[Source data]
------------------------------------------------------------------------
(* ===== verification/Prelude.v ===== *)
(** * WIE: a verification library

    WIE (src/) runs 64-bit Windows programs in user space.  A CPU engine
    (crates/wie-cpu) executes the guest's code against a software MMU; an import is
    an address in a window of guest memory at which the engine stops or where a
    short answer is planted; the session (crates/wie-runtime) finds out what a stop
    means and calls a handler of the Windows API (crates/wie-winapi); the images are
    read by crates/wie-pe.  This library models the interpreter, the memory, what the
    JIT does around the code it generates, the loader, the session's loop and the
    handlers that keep state, and proves what they promise each other and the guest.

    ** Parts and files

    Guest memory (crates/wie-cpu/src/mem):
    - [protect], [pagemap], [vad], [arena], [region]: protections (protect.rs); page
      states as runs (pagemap.rs), specified by the function [view]; reservations
      (vad.rs), by the ownership function [find]; the host mappings that store the
      bytes (backend.rs, arena.rs, mmap_arena.rs) over an explicit [Host]; the named
      ranges (region.rs).
    - [mem] (mod.rs): [GuestMemory], one definition per method over the five.
      [mem_access], [mem_ops], [mem_safe]: its invariant [gm_wf] and its theorems;
      [mem_demo]: concrete memories.

    The interpreter (crates/wie-cpu/src):
    - [engine] (lib.rs): [CpuMem], the two memory methods of the CpuEngine trait, its
      laws [CpuMemLaws], and the vocabulary of buffers ([holds], [accessible]);
      [cpu]: mapping and registers.  Clients are proved against the laws.
    - [regs] (regs.rs), [insn] (what is used of the decoder), [exec],
      [exec_string], [exec_sse], [exec_one] (exec.rs), [iced_cpu] (iced_cpu.rs): one
      instruction, one step, one run up to a stop.
    - [exec_wf], [exec_safe], [step_safe], [engine_safe]: safety of all of it;
      [word_spec], [arith_spec], [regs_safe], [string_spec], [rep_live]: what the
      instructions compute; [exec_demo]: a concrete decoder, programs.

    The JIT (crates/wie-cpu/src/jit):
    - [jit_block] (block.rs): which instructions a block has, and the plan of its
      accesses to the stack.
    - [jit_mem] (lower.rs): the caches of pages and the pins behind the loads and
      stores of compiled blocks.
    - [jit_stub] (trampolines.rs, lower.rs): the host functions that stand for the
      shortest bodies, and the tables from a block to the next.
    - [jit_crt] (fast_api.rs): malloc, free, memcpy and other calls made in place.

    Images and tables:
    - [pe], [pe_spec] (wie-pe/src/lib.rs): identity, map plan, imports, loading.
    - [dll_loader], [dll_spec] (dll_loader.rs): exports, relocation, loading; the end
      of [dll_spec] is a concrete DLL.
    - [exception], [lsda] (exception.rs), [msvc_eh] (msvc_eh.rs): unwind tables,
      landing pads, C++ tables; [unwind_spec], [lsda_spec], [msvc_spec].
    - [dispatch_table], [fake_va]: API ids and names, the addresses they have.

    Handlers of the Windows API (crates/wie-winapi/src):
    - [guest_heap], [heap_coherent] (guest_heap.rs): the process heap, on
      the host and shared with an allocator in the guest.
    - [path], [volume] (vfs/path.rs, volume.rs, bottle.rs), [utf],
      [encoding] (vfs/encoding.rs), [guest_string], [guest_string_spec]
      (guest_memory.rs, guest_string.rs): names and texts.
    - [sync_obj] (sync_obj.rs), [thread] (thread.rs): kernel objects,
      waits, thread-local storage.
    - [win32] (lib.rs): the process state [WinApiState], the monad of handlers [H] and
      their outcome: a return to the guest, or a signal to the runtime.
      [k32_sync], [k32_thread], [k32_memory], [k32_misc], [k32_info], [k32_string],
      [k32_dispatch] (kernel32.rs), [seh] (seh.rs); [win32_spec], [k32_misc_spec],
      [seh_spec].
    - [hostfs] (vfs/backend.rs), [files], [k32_file] (guest_io_host.rs), [k32_path]
      (kernel32.rs), [file_spec]: files, on a state that extends that of [win32].
    - [user32], [user32_spec] (user32.rs): messages, classes and windows, on the
      state [UserState] next to that of [win32].

    The runtime (crates/wie-runtime/src):
    - [guest_stubs] (guest_stubs.rs, hooks.rs): the planted answers and the tables
      that lead from an import to an address and back.
    - [session] (session.rs, guest_callback.rs, mt_runtime.rs): the loop, window
      procedures called for a handler, worker threads; [session_spec].
    - [win32_demo], [file_demo]: the interpreter with a concrete memory, host and
      process, on which the theorems about handlers and session are instantiated.

    ** Correspondence of state and operations

    Definitions keep the names of the code; a method that clashes with another has a
    prefix ([gm_], [va_], [r_], [event_], ...) or its file's name.  A loop body is a
    definition of its own ([..._step], [..._body]).  A Rust integer is a [Z] in its
    range; the wrapping, saturating and checked operations are those of this file,
    and unchecked arithmetic wraps as in a release build.  Fallible code is in [res]:
    a value, a [CpuError], or [Abort] when the process itself would stop (a host
    fault, a panic) or a loop would outlast its bound.  Text is a list of bytes
    where the code cuts bytes, a list of characters where it converts.  Addresses
    printed into error texts are left out.  An object behind an [Arc] is an index
    into the store [arcs].

    ** Theorems

    - Memory: every reachable memory is well formed and the next request completes
      ([reachable_safe]); the Virtual* calls against page view, ownership and bytes
      on success and failure ([virtual_alloc_spec], [virtual_free_spec],
      [virtual_protect_spec]); writes ([gm_write_spec]); host pointers alias what
      they stand for ([host_span_sound]).
      The pages the host lets the emulator access may be fewer than the guest's: with
      WIE_MPROTECT on, the default, the host's protections follow the guest's but can
      be stale ([stale_host_protection_faults]).  What needs the host to grant an
      access says so: [gm_write_spec] has both cases, and [host_grants] (the host lets
      the emulator do what the guest may do; true with WIE_MPROTECT=0, kept by every
      access, and true of a concrete mirrored memory, [mirrored_host_grants]) is a part of the invariant under which the theorems on the interpreter
      and the JIT hold ([mem_ok], [mem_inv]).
    - Interpreter: no step of any program kills the emulator ([step_safe]) and a run
      ends with its budget ([run_until_stop_spec]); division is exact or an error
      ([wide_div_exact]); REP STOS comes to its end ([rep_stos_completes]).
    - JIT: a block is the code the interpreter would run ([block_is_code]); its plan
      covers its accesses to the stack ([stack_plan_covers]); whatever the caches
      hold, the helpers behind its loads and stores do what the interpreter does
      ([jit_load_reads], [jit_store_writes]; the paths the generated code takes
      without them are not modelled); a stub does what its instructions do when they
      are of the forms it reads right ([micro_stub_is_block]); its malloc and free are the allocator of the process
      heap ([crt_heap_refines]).
    - Images: relocation ([relocations_spec]), the table of modules
      ([load_dll_modules]), the two loaders agree ([load_direct_is_image]), exports
      ([exports_sound]).
    - Exceptions: unwinding inverts the prologue ([unwind_inverts_prologue]); the
      search finds the innermost handler ([search_innermost],
      [find_msvc_catch_spec]); its plan is run step by step
      ([exception_runs_plan]).
    - Processes: [tls_refinement], [cs_mutex], [interlocked_handlers],
      [fls_mirror]; every modelled KERNEL32 call keeps the calling convention
      ([calls_keep_convention]).
    - Heap: where a block comes from and when there is none ([alloc_spec]), [alloc_coherent_refines], [free_coherent_refines].
    - Files, with or without the guest's own table of open files, which sessions have:
      [write_file_refines], [read_file_refines], [read_past_end_fails]; also
      [open_follows_plan], [guest_path_confined].
    - Windows: the queue of messages, what each call does to it by its arguments and
      what the caller gets ([message_queue_fifo]), the way of a message to
      its window ([message_reaches_window]), the tables of classes and windows
      ([window_procedures_registered]).
    - Session: whatever the program does, a run ends, or the primary thread is in
      a wait that nobody has ended yet ([session_comes_to_an_end]);
      window procedures are called and return as Windows has it
      ([window_procedure_called]); an import's address leads back to it
      ([import_resolves]); the host takes over exactly where no code is planted
      ([stubs_planted]); [last_error_published]; a worker that ends is seen to end
      ([worker_end_is_seen]).
    The files hold further theorems on components (page runs, reservations, arenas,
    wildcards, code pages, waits, LEB128, unwinding of chained infos, ...).  Where
    the code does not do what it means to, a lemma next to the component shows it on
    a concrete run, among them [stale_host_protection_faults],
    [split_header_overlaps], [save_without_frame_register], [inner_catch_all_loses],
    [post_to_window_refused], [stale_last_error], [early_write_keeps_plan] and
    [long_move_misread].

    ** Bounds and fuel

    A loop whose recursion is not structural runs [iter_until] or [loopM] with a binary
    [positive] budget, at least one more than the work left: pages of a scan, bytes
    of a copy, candidates of a search, backtracks of a wildcard ([glob_fuel]),
    instructions of a run.  Running out is [Abort NoFuel]; the theorems exclude it on
    every input that satisfies the invariant.  The walk of chained unwind infos
    takes the depth of the native stack as its bound.  The loop of the session takes
    a number of turns and of parks; [session_comes_to_an_end] says how many turns are
    enough.  A wait without a timeout is made in slices of 50 ms and may last for ever:
    the model looks at a number of slices and says [StillWaiting] when none was
    answered; more slices only replace that outcome.  A worker thread may run for ever;
    [worker_loop] is its first turns.

    ** Parameters

    Code that is not under src/ is a parameter: [HostOS] (mmap, mprotect, madvise,
    sysconf), [HostFs] (std::fs), [HostConsole], [IcedRegister], [IcedInstruction]
    (iced_x86), [NanChoice] (which NaN Rust's arithmetic gives), [PE_parse] (goblin),
    [fs_read], [is_file]; classes [...Laws] state what is documented of them, and the
    demo files give instances.  So are the environment (WIE_STRING_BULK, WIE_MPROTECT,
    WIE_MT, WIE_MT_MAX_THREADS), the clock, the order in which a HashMap is traversed
    ([values]), closures passed in (the import resolver, the reader of the
    exception search), and what other threads do: [env] between the sections of a
    poll, [meanwhile] while the primary thread holds no lock, [wait_for] in one
    wait with a timeout on the host, [thread_starts].  The session reaches handlers through the
    class [Dispatch] and the engine through [GuestRun].  A condition variable is
    modelled by what it allows, any wake-up at any time; host threads by the order
    of their critical sections.  The host does not run out of memory.

    ** Not modelled

    - The code the JIT generates (most of jit/lower.rs) is Cranelift IR, whose meaning
      is that of a third-party compiler; the cache of compiled blocks, its
      invalidation and the run loop over it (jit/mod.rs); the helpers of strings and
      floats (jit/lower.rs).
    - The in-guest heap, file and MBWC helpers (guest_heap_accel.rs, guest_io.rs,
      guest_mbwc.rs, guest_rewire.rs) emit machine code: its meaning needs an x86
      decoder, which is a parameter here.
    - The construction of a session (the layout, the environment block, argv, page
      protections of the sections), its profile and journal, and the text of its
      diagnostics.
    - Module and resource calls of KERNEL32 (LoadLibrary, GetProcAddress,
      FindResource), and the handlers of the other libraries (GDI32, ADVAPI32, UCRT,
      OLE32, OLEAUT32, SHELL32, COMCTL32, COMDLG32, D3D9, UXTHEME, WINMM, the Mingw
      runtime): mostly fixed answers.
    - The idle policy (environment and clock), the creation of a bottle's folders,
      tracing, and the command line: input and output. *)

From Stdlib Require Export Ascii.
From stdpp Require Export base numbers gmap list strings pretty sorting fin_maps.
Global Open Scope Z_scope.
------------------------------------------------------------------------
Could you write out, exactly as they stand, only the lines above that begin at the line with "([stubs_planted]); [last_error_published]; a" and stop after the line with "[stale_last_error], [early_write_keeps_plan] and"?

§ **Result of this exercise**:
      ([stubs_planted]); [last_error_published]; a worker that ends is seen to end
      ([worker_end_is_seen]).
    The files hold further theorems on components (page runs, reservations, arenas,
    wildcards, code pages, waits, LEB128, unwinding of chained infos, ...).  Where
    the code does not do what it means to, a lemma next to the component shows it on
    a concrete run, among them [stale_host_protection_faults],
    [split_header_overlaps], [save_without_frame_register], [inner_catch_all_loses],
    [post_to_window_refused], [stale_last_error], [early_write_keeps_plan] and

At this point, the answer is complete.